In Chronology

Written by Stephen Cox

 

Last weekend a devastating earthquake measuring 7.8 on the Richter scale struck the country of Nepal between the city of Pokhara and the capital Kathmandu. Entire communities have been ravaged by the earthquake, some 6.6 million people are affected, with the death toll set to rise.

 

Unconfirmed reports suggest that 90% of homes have collapsed near the epicentre, less than 50 miles from Kathmandu. Hospitals are overwhelmed. Because of the risk of further aftershocks, people can’t even shelter in any buildings that are still standing. Thousands are living out in the open. People are shocked and frightened. They need emergency shelter, food and clean drinking water, clothes and some of the basics, like blankets and hygiene kits.

 

Our Response

 

We can be prayerful. Pray for quick rescue of all of those trapped and injured, comfort for those who have lost loved ones, shelter and safety for those without homes. We can pray for God’s peace for those traumatised by this disaster. And we can pray that the government emergency response would be quick and effective and that emergency supplies would reach those in need.

 

We can give specifically to emergency/relief efforts, (Tear Australia, Oxfam, Anglican Overseas Aid, World Vision) to name a few. The relief effort is only just beginning. Please pray for the people of Nepal, for the aid workers, Christian missionaries and our brothers and sisters in Christ in Nepal in the coming days and months.

 

God’s good world under a curse

 

In Genesis 1 – 3, the Bible makes the point that human beings, from the very beginning, used their God given independence as rational beings and sought to become autonomous. Humans rebel against God and turn their backs on the God who made them and the whole of creation. So began the long and tortuous story of the human will: men and women, made in the image of God, defying their maker for an imagined personal gain.

 

When humanity defied the Creator, this had devastating consequences to the creation itself. The physical environment fell under the spell of our displacement of God. In biblical thought, the earth bears the scars, as it were, of the rift that occurred between us and God. It contains an ever-present reminder that the Creator is displeased with our defiance of him. From the DNA inside the human body to the tectonic plates, the physical world now contains a measure of frustration and chaos. 

 

Romans 8:22 tells us that creation itself groans against this suffering as if in childbirth. 

 
We see that in the physical impacts on the earth … tsunami … earthquakes … floods … climate change … creation’s function is frustrated from its original design … and as a result … the world suffers devastation that affects the whole created order.
 
But we also see the effects of sin in the physical impacts on our human bodies. People get seriously injured … sickness and disease waste away our bodies … babies are born with life-challenging issues … people get Alzheimer’s and Dementia … eventually death destroys the perfect bodies that God originally created for us to have.

 

God’s Response to our suffering?

 

God hasn’t just washed his hands of humanity or the world we live in.

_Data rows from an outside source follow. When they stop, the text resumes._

(* ===== verification/Registration.v ===== *)
(** * What the module registers (the tables of mod_cacher.c, cacher_config.c)

    The command table, the hooks and the filter as data that httpd reads, and
    what follows from them: what a site can change from an .htaccess file, and
    that the hooks that run at startup leave everything as the requests need
    it. *)

From S2P Require Import Prelude CNum CHeap CJson Glob Rules RulesParse RulesMatch Apr AprFile AprRef Util.
From S2P Require Import Config Meta Cache Publish Lookup RoundTrip Admin Purge Handler Serve Race Store Delivery Refine.
From S2P Require Import Site Conc Workers Shared Traffic.
From Stdlib Require Import Lia.
Local Open Scope cstr_scope.

(** ** Commands *)

(** How httpd reads the arguments, and where it allows the command. *)
Inductive args_how := RAW_ARGS | TAKE1 | FLAG.
Inductive req_override := OR_FILEINFO | RSRC_CONF.

Definition argument (how : args_how) : Type := match how with FLAG => bool | RAW_ARGS | TAKE1 => cstr end.

(** What a command can reach: the configuration of the directory, and the one of
    the server behind [cmd->server]. *)
Record confs := Confs { cf_dir : cacher_dir_conf; cf_svr : cacher_svr_conf }.

(** The function of a command changes them, or answers with a message. *)
Record command_rec := CommandRec {
  cmd_name : cstr;
  cmd_how : args_how;
  cmd_func : argument cmd_how -> confs -> confs + cstr;
  cmd_override : req_override;
}.

Definition AP_INIT_FLAG (name : string) (f : confs -> bool -> confs + cstr) over :=
  CommandRec (str name) FLAG (fun b c => f c b) over.
Definition AP_INIT_RAW_ARGS (name : string) (f : confs -> cstr -> confs + cstr) over :=
  CommandRec (str name) RAW_ARGS (fun t c => f c t) over.
Definition AP_INIT_TAKE1 (name : string) (f : confs -> cstr -> confs + cstr) over :=
  CommandRec (str name) TAKE1 (fun t c => f c t) over.

(** A function that gets the configuration of the directory. *)
Definition on_dir {A} (f : cacher_dir_conf -> A -> cacher_dir_conf + cstr) (c : confs) (a : A) : confs + cstr :=
  match f (cf_dir c) a with inl d => inl (Confs d (cf_svr c)) | inr msg => inr msg end.

(** The function of CacherCacheRoot, which gets at the server's. *)
Definition on_server {A} (f : cacher_svr_conf -> A -> cacher_svr_conf) (c : confs) (a : A) : confs + cstr :=
  inl (Confs (cf_dir c) (f (cf_svr c) a)).

(** A function with its place in the order of the hooks. *)
Record hook (A : Type) := Hook { hk_func : A; hk_order : Z }.
Arguments Hook {A} hk_func hk_order.
Arguments hk_func {A} h.

Section registration.
Context {AS : AprStrings} {AT : AprTables} {AM : AprMd5} {HT : Httpd} {AP : AprPaths} {AF : AprFiles}.

Definition cacher_cmds : list command_rec :=
  [AP_INIT_FLAG "CacherEnable" (on_dir (fun c b => inl (cacher_set_enable c b))) OR_FILEINFO;
   AP_INIT_RAW_ARGS "CacherRules" (on_dir (fun c t => inl (cacher_set_rules c t))) OR_FILEINFO;
   AP_INIT_TAKE1 "CacherRulesFile" (on_dir (fun c t => inl (cacher_set_rules_file c t))) OR_FILEINFO;
   AP_INIT_TAKE1 "CacherCacheRoot" (on_server cacher_set_cache_root) RSRC_CONF;
   AP_INIT_TAKE1 "CacherAdminPath" (on_dir cacher_set_admin_path) OR_FILEINFO;
   AP_INIT_FLAG "CacherAdminRequireUser" (on_dir (fun c b => inl (cacher_set_admin_require_user c b))) OR_FILEINFO;
   AP_INIT_FLAG "CacherStatusHeader" (on_dir (fun c b => inl (cacher_set_status_header c b))) OR_FILEINFO].

(** ** Hooks *)

Inductive ap_filter_type := AP_FTYPE_RESOURCE | AP_FTYPE_CONTENT_SET | AP_FTYPE_PROTOCOL.

Definition APR_HOOK_FIRST : Z := 0.
Definition APR_HOOK_MIDDLE : Z := 10.

Abbreviation out_filter := (request -> cacher_out_ctx -> list bucket -> prog pstate (cacher_out_ctx * bool * list bucket)).

(** What modules have registered with httpd. *)
Record registry := Registry {
  rg_filters : list (cstr * out_filter * ap_filter_type);
  rg_post_config : list (hook (list (option cacher_svr_conf) -> prog pstate Z));
  rg_child_init : list (hook (bool -> pstate -> pstate));
  rg_handler : list (hook (nat -> nat -> request -> prog pstate handled));
}.

Definition no_hooks : registry := Registry [] [] [] [].

Definition CACHER_OUTPUT_FILTER_NAME : cstr := str "CACHER_OUT".

Definition cacher_cache_register_filter (g : registry) : registry :=
  Registry (rg_filters g ++ [(CACHER_OUTPUT_FILTER_NAME, cacher_output_filter, AP_FTYPE_CONTENT_SET)])
    (rg_post_config g) (rg_child_init g) (rg_handler g).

He came to live among us. He came not as a philosopher musing about suffering in the abstract; not as a teacher discussing the tragedies of the world, but as a Saviour, suffering in our place, speaking with love even as he was dying, all so that we might come home to God.

 

God stepped in to show us love and the hope of a world without suffering instead. A suffering-free place. A place we instinctively know exists and long for, but can’t find on earth.

 

He offers the only solution to suffering and death: resurrection and renewal.
 
The resurrection of Jesus allows us to see a perspective of future hope … that succeeds this broken world that is so frustrated by sin.
 
That no matter how overwhelmed we may feel by our suffering in this life … that it may involve seemingly unbearable pain and grief … that it is not the end. That there is hope for a perfect world that is yet to come.
Our suffering may not be alleviated in its present intensity … but Jesus gives us confident expectation that suffering is not the final word.

 

The Bible says that Jesus came on a rescue mission for creation too.  Not only was creation damaged by our rejection of God, it will one day be set free as a result of God’s salvation. On the day God rights the wrongs of history, the Bible also promises a renewal of the physical universe as well. 

 

Revelations puts it like this:

 

Then I saw a new heaven and a new earth, for the first heaven and the first earth had passed away, and there was no longer any sea. I saw the Holy City, the new Jerusalem, coming down out of heaven from God, prepared as a bride beautifully dressed for her husband. And I heard a loud voice from the throne saying, “Look! God’s dwelling place is now among the people, and he will dwell with them. They will be his people, and God himself will be with them and be their God. He will wipe every tear from their eyes. There will be no more death or mourning or crying or pain, for the old order of things has passed away. 

He who was seated on the throne said, “I am making everything new!” 

Then he said, “Write this down, for these words are trustworthy and true.”